Description
From this very hacked branch:
https://github.com/CliMA/ClimaCore.jl/tree/ck/drop_field_dimension (PR #1929).
We can reach good bandwidth efficiency when combining linear indexing with dropped field dimensions on ClimaCore broadcasted objects for pointwise kernels (this is the thermo_bench_bw.jl
benchmark script):
Main branch (Clima A100):
[ Info: device = ClimaComms.CUDADevice()
Problem size: (63, 4, 4, 1, 5400), float_type = Float32, device_bandwidth_GBs=2039
┌────────────────────────────────────────────────────┬───────────────────────────────────┬─────────┬─────────────┬────────────────┬────────┐
│ funcs │ time per call │ bw % │ achieved bw │ n-reads/writes │ n-reps │
├────────────────────────────────────────────────────┼───────────────────────────────────┼─────────┼─────────────┼────────────────┼────────┤
│ TBB.thermo_func_bc!(x, us; nreps=100, bm) │ 796 microseconds, 877 nanoseconds │ 12.4798 │ 254.462 │ 10 │ 100 │
└────────────────────────────────────────────────────┴───────────────────────────────────┴─────────┴─────────────┴────────────────┴────────┘
[ Info: device = ClimaComms.CUDADevice()
Problem size: (63, 4, 4, 1, 5400), float_type = Float64, device_bandwidth_GBs=2039
┌────────────────────────────────────────────────────┬───────────────────────────────────┬─────────┬─────────────┬────────────────┬────────┐
│ funcs │ time per call │ bw % │ achieved bw │ n-reads/writes │ n-reps │
├────────────────────────────────────────────────────┼───────────────────────────────────┼─────────┼─────────────┼────────────────┼────────┤
│ TBB.thermo_func_bc!(x, us; nreps=100, bm) │ 1 millisecond, 43 microseconds │ 19.0568 │ 388.569 │ 10 │ 100 │
└────────────────────────────────────────────────────┴───────────────────────────────────┴─────────┴─────────────┴────────────────┴────────┘
Branch with dropped field dimension + linear indexing (Clima A100):
julia> using Revise; include(joinpath("benchmarks", "scripts", "thermo_bench_bw.jl"))
WARNING: replacing module ThermoBenchBandwidth.

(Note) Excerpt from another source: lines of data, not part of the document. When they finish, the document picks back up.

(** * Theme switching logic of [static/script.js]

    A shallow embedding of the theme preference script (resolution of the
    preferred theme, its application to the document, and the toggle button's
    click handler) together with the properties its specification states.

    The script talks to three host objects: [localStorage], [window.matchMedia]
    and the [document].  They are modelled as one explicit [World] value that
    every function of the script threads through a small state-and-exception
    monad. *)

From stdpp Require Import gmap strings list.

Local Open Scope string_scope.

(** ** JavaScript values the script manipulates *)

(** Theme values are JavaScript strings or [null] ([localStorage.getItem] and
    [getAttribute] both answer [null] for a missing entry). *)
Inductive value : Type :=
  | Null
  | Str (s : string).

#[global] Instance value_eq_dec : EqDecision value.
Proof. solve_decision. Defined.

(** The only exception the language itself can raise in this script: reading
    or writing a property of [null]. *)
Inductive Exn : Type :=
  | TypeError.

(** ToBoolean: [null] and the empty string are falsy, every other string and
    every object reference is truthy. *)
Class Truthy (A : Type) := truthy : A → bool.

#[global] Instance value_truthy : Truthy value := λ v,
  match v with
  | Null => false
  | Str s => negb (String.eqb s "")
  end.

(** Strict equality [===] on the values above. *)
Definition strict_eq (a b : value) : bool :=
  match a, b with
  | Null, Null => true
  | Str s, Str t => String.eqb s t
  | _, _ => false
  end.

(** ToString, as applied by [setItem] and [setAttribute] to their value
    argument. *)
Definition to_string (v : value) : string :=
  match v with
  | Null => "null"
  | Str s => s
  end.

(** What a nullable string lookup hands back to the script. *)
Definition of_lookup (o : option string) : value :=
  match o with
  | Some s => Str s
  | None => Null
  end.

(** ** The host environment *)

(** The two closures the script registers as event listeners. *)
Inductive Listener : Type :=
  | OnDOMContentLoaded   (* the arrow function of lines 28-38 *)
  | OnToggleClick.       (* the arrow function of lines 31-36 *)

(** The two elements of the page the script looks up. *)
Inductive node : Type :=
  | ToggleButton         (* the element with id [themeToggle] *)
  | ToggleIcon.          (* the first [i] element below it *)

#[global] Instance node_truthy : Truthy (option node) := λ r,
  match r with
  | Some _ => true
  | None => false
  end.

Record Element : Type := mkElement {
  className : string;
  listeners : list (string * Listener)
}.

(** The document model holds the root element's attributes, the listeners
    registered on the document, and the two optional elements.  The icon is
    reachable through the selector only while the button exists. *)
Record World : Type := mkWorld {
  localStorage : gmap string string;
  matchMedia : string → bool;
  root_attrs : gmap string string;
  doc_listeners : list (string * Listener);
  themeToggle : option Element;
  themeToggle_i : option Element
}.

Definition set_localStorage (f : gmap string string → gmap string string) (w : World) : World :=
  mkWorld (f (localStorage w)) (matchMedia w) (root_attrs w) (doc_listeners w)
          (themeToggle w) (themeToggle_i w).

Definition set_matchMedia (m : string → bool) (w : World) : World :=
  mkWorld (localStorage w) m (root_attrs w) (doc_listeners w)
          (themeToggle w) (themeToggle_i w).

Definition set_root_attrs (f : gmap string string → gmap string string) (w : World) : World :=
  mkWorld (localStorage w) (matchMedia w) (f (root_attrs w)) (doc_listeners w)
          (themeToggle w) (themeToggle_i w).

Definition set_doc_listeners (f : list (string * Listener) → list (string * Listener))
    (w : World) : World :=
  mkWorld (localStorage w) (matchMedia w) (root_attrs w) (f (doc_listeners w))
          (themeToggle w) (themeToggle_i w).

Definition set_themeToggle (f : option Element → option Element) (w : World) : World :=
  mkWorld (localStorage w) (matchMedia w) (root_attrs w) (doc_listeners w)
          (f (themeToggle w)) (themeToggle_i w).

Definition set_themeToggle_i (f : option Element → option Element) (w : World) : World :=
  mkWorld (localStorage w) (matchMedia w) (root_attrs w) (doc_listeners w)
          (themeToggle w) (f (themeToggle_i w)).

(** ** The monad of script code: state passing with exceptions *)

Inductive Result (A : Type) : Type :=
  | Ok (a : A) (w : World)
  | Throw (e : Exn) (w : World).
Arguments Ok {A} a w.
Arguments Throw {A} e w.

Definition M (A : Type) : Type := World → Result A.

Definition ret {A} (a : A) : M A := λ w, Ok a w.

Definition bind {A B} (m : M A) (k : A → M B) : M B := λ w,
  match m w with
  | Ok a w' => k a w'
  | Throw e w' => Throw e w'
  end.

Definition throw {A} (e : Exn) : M A := λ w, Throw e w.

Definition gets {A} (f : World → A) : M A := λ w, Ok (f w) w.

Definition modify (f : World → World) : M unit := λ w, Ok tt (f w).

Declare Scope js_scope.
Delimit Scope js_scope with js.
Notation "'const' x ':=' m ';' k" := (bind m (λ x, k))
  (at level 10, x name, m at level 100, k at level 200) : js_scope.
Notation "m ';;' k" := (bind m (λ _, k))
  (at level 100, k at level 200, right associativity) : js_scope.
Local Open Scope js_scope.

(** ** Host primitives *)

Module localStorage_.
(** [localStorage.getItem(key)]: the stored string, or [null]. *)
Definition getItem (key : string) : M value :=
  gets (λ w, of_lookup (localStorage w !! key)).

(** [localStorage.setItem(key, v)]: stores [String(v)], replacing any value. *)
Definition setItem (key : string) (v : value) : M unit :=
  modify (set_localStorage (insert key (to_string v))).
End localStorage_.

Module window.
(** [window.matchMedia(query).matches]. *)
Definition matchMedia_matches (query : string) : M bool :=
  gets (λ w, matchMedia w query).
End window.

Module document.
(** [document.documentElement.setAttribute(name, v)]. *)
Definition documentElement_setAttribute (name : string) (v : value) : M unit :=
  modify (set_root_attrs (insert name (to_string v))).

(** [document.documentElement.getAttribute(name)]. *)
Definition documentElement_getAttribute (name : string) : M value :=
  gets (λ w, of_lookup (root_attrs w !! name)).

(** [document.getElementById(id)], on a document whose only element with an
    id is the toggle button. *)
Definition getElementById (id : string) : M (option node) :=
  gets (λ w, if String.eqb id "themeToggle"
             then (λ _, ToggleButton) <$> themeToggle w
             else None).

(** [document.querySelector(sel)]; only the descendant selector the script
    uses is interpreted: the first [i] below the element with id
    [themeToggle]. *)
Definition querySelector (sel : string) : M (option node) :=
  gets (λ w, if String.eqb sel "#themeToggle i"
             then match themeToggle w with
                  | Some _ => (λ _, ToggleIcon) <$> themeToggle_i w
                  | None => None
                  end
             else None).

(** [document.addEventListener(type, l)]. *)
Definition addEventListener (type : string) (l : Listener) : M unit :=
  modify (set_doc_listeners (λ ls, (ls ++ [(type, l)])%list)).
End document.

(** Updating the element a reference points to; a reference to an element
    that has left the document updates nothing the document shows. *)
Definition update_node (n : node) (f : Element → Element) : World → World :=
  match n with
  | ToggleButton => set_themeToggle (fmap f)
  | ToggleIcon => set_themeToggle_i (fmap f)
  end.

(** [r.className = c]; a [TypeError] when [r] is [null]. *)
Definition set_className (r : option node) (c : string) : M unit :=
  match r with
  | None => throw TypeError
  | Some n => modify (update_node n (λ e, mkElement c (listeners e)))
  end.

(** [r.addEventListener(type, l)]; a [TypeError] when [r] is [null]. *)
Definition node_addEventListener (r : option node) (type : string) (l : Listener) : M unit :=
  match r with
  | None => throw TypeError
  | Some n => modify (update_node n (λ e, mkElement (className e) (listeners e ++ [(type, l)])%list))
  end.

(** ** The script *)

(** [const getStoredTheme = () => localStorage.getItem('theme');] *)
Definition getStoredTheme : M value :=
  localStorage_.getItem "theme".

(** [const setStoredTheme = theme => localStorage.setItem('theme', theme);] *)
Definition setStoredTheme (theme : value) : M unit :=
  localStorage_.setItem "theme" theme.

Definition getPreferredTheme : M value :=
  const storedTheme := getStoredTheme;
  if truthy storedTheme then
    ret storedTheme
  else
    const matches := window.matchMedia_matches "(prefers-color-scheme: dark)";
    ret (if matches then Str "dark" else Str "light").

Definition setTheme (theme : value) : M unit :=
  document.documentElement_setAttribute "data-bs-theme" theme;;
  const toggleBtn := document.querySelector "#themeToggle i";
  if truthy toggleBtn then
    if strict_eq theme (Str "dark") then
      set_className toggleBtn "bi bi-sun-fill fs-5"
    else
      set_className toggleBtn "bi bi-moon-stars-fill fs-5"
  else
    ret tt.

(** The click listener bound to the toggle button. *)
Definition click_handler : M unit :=
  const currentTheme := document.documentElement_getAttribute "data-bs-theme";
  const newTheme := ret (if strict_eq currentTheme (Str "dark") then Str "light" else Str "dark");
  setStoredTheme newTheme;;
  setTheme newTheme.

(** The [DOMContentLoaded] listener. *)
Definition domContentLoaded_handler : M unit :=
  const toggleBtn := document.getElementById "themeToggle";
  if truthy toggleBtn then
    node_addEventListener toggleBtn "click" OnToggleClick
  else
    ret tt.

(** Top level of the script: the init call, then the registration of the
    [DOMContentLoaded] listener. *)
Definition init : M unit :=
  const theme := getPreferredTheme;
  setTheme theme.

Definition script : M unit :=
  init;;
  document.addEventListener "DOMContentLoaded" OnDOMContentLoaded.

(** ** The page's lifetime: events the host delivers to the script *)

(** Calling a registered closure. *)
Definition call (l : Listener) : M unit :=
  match l with
  | OnDOMContentLoaded => domContentLoaded_handler
  | OnToggleClick => click_handler
  end.

(** Dispatching an event of type [type] to a snapshot of a target's
    listeners, in registration order. *)
Fixpoint dispatch (type : string) (ls : list (string * Listener)) : M unit :=
  match ls with
  | [] => ret tt
  | (ty, l) :: ls' =>
      (if String.eqb ty type then call l else ret tt);;
      dispatch type ls'
  end.

(** What the host does around the script: the parser (re)builds the toggle
    markup, with or without the button and its icon, each given by its
    [class] attribute; the document finishes parsing; the user clicks the
    toggle button. *)
Inductive Event : Type :=
  | Parsed (btn icon : option string)
  | DOMContentLoaded
  | Click.

#[global] Instance Event_eq_dec : EqDecision Event.
Proof. solve_decision. Defined.

Definition fire (e : Event) : M unit :=
  match e with
  | Parsed btn icon =>
      modify (λ w, set_themeToggle_i (λ _, (λ c, mkElement c []) <$> icon)
                     (set_themeToggle (λ _, (λ c, mkElement c []) <$> btn) w))
  | DOMContentLoaded =>
      const ls := gets doc_listeners;
      dispatch "DOMContentLoaded" ls
  | Click =>
      const btn := gets themeToggle;
      match btn with
      | Some b => dispatch "click" (listeners b)
      | None => ret tt
      end
  end.
(** * Oculus operational scripts: a shallow embedding

    This development models the infrastructure scripts of the Oculus
    repository ([cdk/scripts/deploy-infra.ts], [cdk/scripts/delete-infra.ts]
    with the resource collector [checkawsresources.ts] and the environment
    file generators) and the survey submit handler of [lambdas/api.ts].

    Side effects are modelled explicitly: the scripts run in a small
    state-and-exception monad whose state is the trace of externally visible
    actions (shell commands, sleeps, prompts), and whose outcome is a normal
    result, an early [return] from [main], a thrown error or a promise that
    never settles.  Strings are [String.string]; JavaScript's
    [toUpperCase], [toLowerCase] and [trim] are modelled on ASCII. *)

From Stdlib Require Import String Ascii List Bool Arith ZArith Lia.
Import ListNotations.
Open Scope string_scope.
Open Scope nat_scope.

(** ** JavaScript string helpers (ASCII) *)

Definition ascii_upper (c : ascii) : ascii :=
  let n := nat_of_ascii c in
  if ((97 <=? n) && (n <=? 122))%nat then ascii_of_nat (n - 32)%nat else c.

Definition ascii_lower (c : ascii) : ascii :=
  let n := nat_of_ascii c in
  if ((65 <=? n) && (n <=? 90))%nat then ascii_of_nat (n + 32)%nat else c.

Fixpoint str_map (f : ascii -> ascii) (s : string) : string :=
  match s with
  | EmptyString => EmptyString
  | String c r => String (f c) (str_map f r)
  end.

(** [String.prototype.toUpperCase] / [toLowerCase]. *)
Definition js_toUpperCase (s : string) : string := str_map ascii_upper s.
Definition js_toLowerCase (s : string) : string := str_map ascii_lower s.

(** White space removed by [String.prototype.trim]: tab, line feed,
    vertical tab, form feed, carriage return and space. *)
Definition js_is_space (c : ascii) : bool :=
  let n := nat_of_ascii c in ((n =? 32) || ((9 <=? n) && (n <=? 13)))%nat.

Fixpoint trim_start (s : string) : string :=
  match s with
  | EmptyString => EmptyString
  | String c r => if js_is_space c then trim_start r else s
  end.
(** ** Lines 204-265: the feature grid *)

Definition features : list (string * list string) :=
  [ ("Specs & Requirements",
     [ "Formal requirements.md, design.md, tasks.md";
       "Property-based testing specifications";
       "Incremental development tracking" ]);
    ("Agent Orchestration",
     [ "4 specialized AI agents";
       "Sequential execution with data flow";
       "Error handling & graceful degradation" ]);
    ("Workflow Automation",
     [ "Intelligent caching (2.8x performance)";
       "Goal-specific re-analysis";
       "Human-in-the-loop feedback" ]);
    ("Development Tools",
     [ "TypeScript integration";
       "Jest + property-based testing";
       "Next.js + Mantine UI" ]) ].

Definition positions : list (pynum * pynum) :=
  [ (PyFloat 0.5, PyFloat 1.5); (PyFloat 6.5, PyFloat 1.5);
    (PyFloat 0.5, PyInt 4); (PyFloat 6.5, PyInt 4) ].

[ Info: device = ClimaComms.CUDADevice()
[ Info: Success!
Problem size: (63, 4, 4, 1, 5400), float_type = Float32, device_bandwidth_GBs=2039
┌───────────────────────────────────────────────┬───────────────────────────────────┬─────────┬─────────────┬────────────────┬────────┐
│ funcs │ time per call │ bw % │ achieved bw │ n-reads/writes │ n-reps │
├───────────────────────────────────────────────┼───────────────────────────────────┼─────────┼─────────────┼────────────────┼────────┤
│ TBB.thermo_func_bc!(x, us; nreps=100, bm) │ 131 microseconds, 503 nanoseconds │ 75.6249 │ 1541.99 │ 10 │ 100 │
└───────────────────────────────────────────────┴───────────────────────────────────┴─────────┴─────────────┴────────────────┴────────┘
Problem size: (63, 4, 4, 1, 5400), float_type = Float64, device_bandwidth_GBs=2039
┌───────────────────────────────────────────────┬───────────────────────────────────┬─────────┬─────────────┬────────────────┬────────┐
│ funcs │ time per call │ bw % │ achieved bw │ n-reads/writes │ n-reps │
├───────────────────────────────────────────────┼───────────────────────────────────┼─────────┼─────────────┼────────────────┼────────┤
│ TBB.thermo_func_bc!(x, us; nreps=100, bm) │ 256 microseconds, 379 nanoseconds │ 77.5791 │ 1581.84 │ 10 │ 100 │
└───────────────────────────────────────────────┴───────────────────────────────────┴─────────┴─────────────┴────────────────┴────────┘
One future proofing complication of this branch is that we will need to continue to support the field dimension being present (perhaps inside TupleOfArrays
, or whatever we decide to call this new layer's struct) in order to still work reasonably with on the order of 100 tracers.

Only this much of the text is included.